Figure 1.

Small interfering RNA for the transcriptional inhibition of IRF-1. (A) The IRF-1 transcriptional expression as assessed by real-time PCR. At 36 hours posttransfection, no IRF-1 mRNA was detected. IRF-1 expression was restored 136 hours posttransfection. The transcriptional expression of β-actin (PCR) and 18S rRNA (real-time PCR) were not disturbed by the process. The THP-1 cells treated with transfection reagent alone or non-silencing scrambled siRNA revealed no change in IRF-1 expression. (B) A mathematical approach of the degradation rate of the constitutive IRF-1 protein levels posttransfection. At 36 hours after the addition of the siRNA, the transcription of IRF-1 was inhibited. The already formed IRF-1 protein levels (constitutive) would drop by 50% every 30 minutes (half-life). We estimated that, at 42 hours posttransfection, the IRF-1 protein levels would be less than 0.1% of the constitutive.

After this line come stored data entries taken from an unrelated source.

Definition verdict_state_text (s : TddVerdictState) : string :=
  match s with
  | tdd_proven => "tdd_proven" | framework_proven => "framework_proven" | controlled_not_applicable => "controlled_not_applicable"
  | not_enabled_by_profile => "not_enabled_by_profile" | historical_without_tdd_proof => "historical_without_tdd_proof"
  | tdd_incomplete_or_invalid => "tdd_incomplete_or_invalid"
  end.

Definition TDD_VERDICT_TO_GENERIC (s : TddVerdictState) : string :=
  match s with
  | tdd_proven | framework_proven => "proven"
  | controlled_not_applicable => "controlled_not_applicable"
  | not_enabled_by_profile => "not_enabled_by_profile"
  | historical_without_tdd_proof => "historical_without_proof"
  | tdd_incomplete_or_invalid => "invalid_or_incomplete"
  end.

Inductive TddContractMode : Type := required | not_applicable | framework_bootstrap.
#[export] Instance TddContractMode_eq_dec : EqDecision TddContractMode.
Proof. solve_decision. Defined.

Record TaskTddVerdictInput : Type := VerdictInput
  { tv_capability_enabled : bool;
    tv_historical : bool;
    tv_contract_mode : TddContractMode;
    tv_required_assertion_ids : list string;
    tv_cycles : list TddCycleRecord;
    tv_current_contract_digest : string;
    tv_gates_passed : bool;
    tv_evaluation_passed : option bool;
    tv_not_applicable_binding : option (string * string);
    tv_framework_evidence : option (bool * bool);
    tv_refactor_planned : bool }.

To further minimize the margin of error, we set the LPS induction at 52 hours and the harvesting time at 60 hours posttransfection. (C) Schematic representation of the IRF-1 protein's functional domains and the mRNA. The known functional domains of the IRF-1 protein are depicted and correlated with the genomic arrangement of the full-length transcript. The black boxes represent the translated areas. The asterisk indicates the complementary site of the siRNA, which is outside the conserved region shared by the IRF family members.